Local Dental Blogs - Philadelphia, PA

How Smoking Affects Your Teeth and Gums

Smoking cigarettes and using other tobacco products have a long list of negative health consequences — including for your dental health.

Here are some of the biggest ways smoking and consuming other tobacco products can harm your mouth.

1. Encourages Plaque and Tartar Growth

Cigarettes have numerous chemicals, some of which reduce the flow of saliva in your mouth. This makes it harder for your mouth to clean itself and subsequently easier for bacteria and plaque to get onto your teeth.

As a result, tartar can form on your teeth, and you could eventually develop tooth damage or gum disease.

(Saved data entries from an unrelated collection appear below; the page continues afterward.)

(* ===== verification/Msg.v ===== *)
(** * Msg: the firmware messages for TCAM entries, as an interface

    [tf_tcam.c] calls two functions of the firmware message layer
    ([tf_msg.c]): [tf_msg_tcam_entry_set], which writes an entry, and
    [tf_msg_tcam_entry_free], which removes one.  Each receives the
    caller's parameter structure unchanged and returns a code.  [MsgOps]
    gives their signatures over the state of the firmware; the TCAM module
    relies on no law of theirs, since it discards their code. *)

From S2P Require Import Prelude Types Device.

Class MsgOps := {
  fw_state : Type;
  tf_msg_tcam_entry_set : tf -> tf_tcam_set_parms -> fw_state -> Z * fw_state;
  tf_msg_tcam_entry_free : tf -> tf_tcam_free_parms -> fw_state -> Z * fw_state;
}.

When the latter is left untreated, it can eventually cause teeth to fall out and even lead to jawbone damage.

Smokeless products like chewing tobacco aren’t any better. These can loosen gums around the teeth, creating little pockets for bacteria to live in.

2. Weakens Circulation

Smoking weakens your immune system, according to the CDC. It also can interfere with blood flow to the gum tissue. A weaker immune system and less circulation makes it harder to fight off infections of your gums. 

Additionally, once your gums are damaged, smoking hampers their ability to heal. This can make issues like gum disease progress faster.

Smoking also delays and makes harder the healing process after oral surgery for the same reasons. 

3. Negatively Affects Breath

Smoking can worsen breath for two reasons.

The most obvious reason is that the smell of smoke stays on your breath after smoking. 

However, smoking dries out your mouth. Aside from the negatives of a dry mouth (more bacteria and plaque), you can develop chronic bad breath — known as halitosis.

Lastly, as mentioned earlier, smoking can contribute to gum disease. Gum disease is known to affect breath as well.

4. Discolors Teeth

Smoking worsens the look of your teeth, too, by making them turn yellow. The nicotine and tar in cigarettes seep through tiny pores in your enamel, leading to this discoloration.

Chewing tobacco can stain your teeth even darker since the dark-colored tobacco mixes with your saliva.

5. Cancer

Lastly, smoking can contribute greatly to the development of oral cancer — cancer of the mouth, throat, or lips. In fact, about 90% of people with oral cancer are smokers.

If you do smoke, take extra care to brush twice a day, floss, and use mouthwash. Visit your dentist regularly as well for cleanings and exams. Do your best to quit, or, if not possible, at least cut back as well — it will improve your oral and overall bodily health.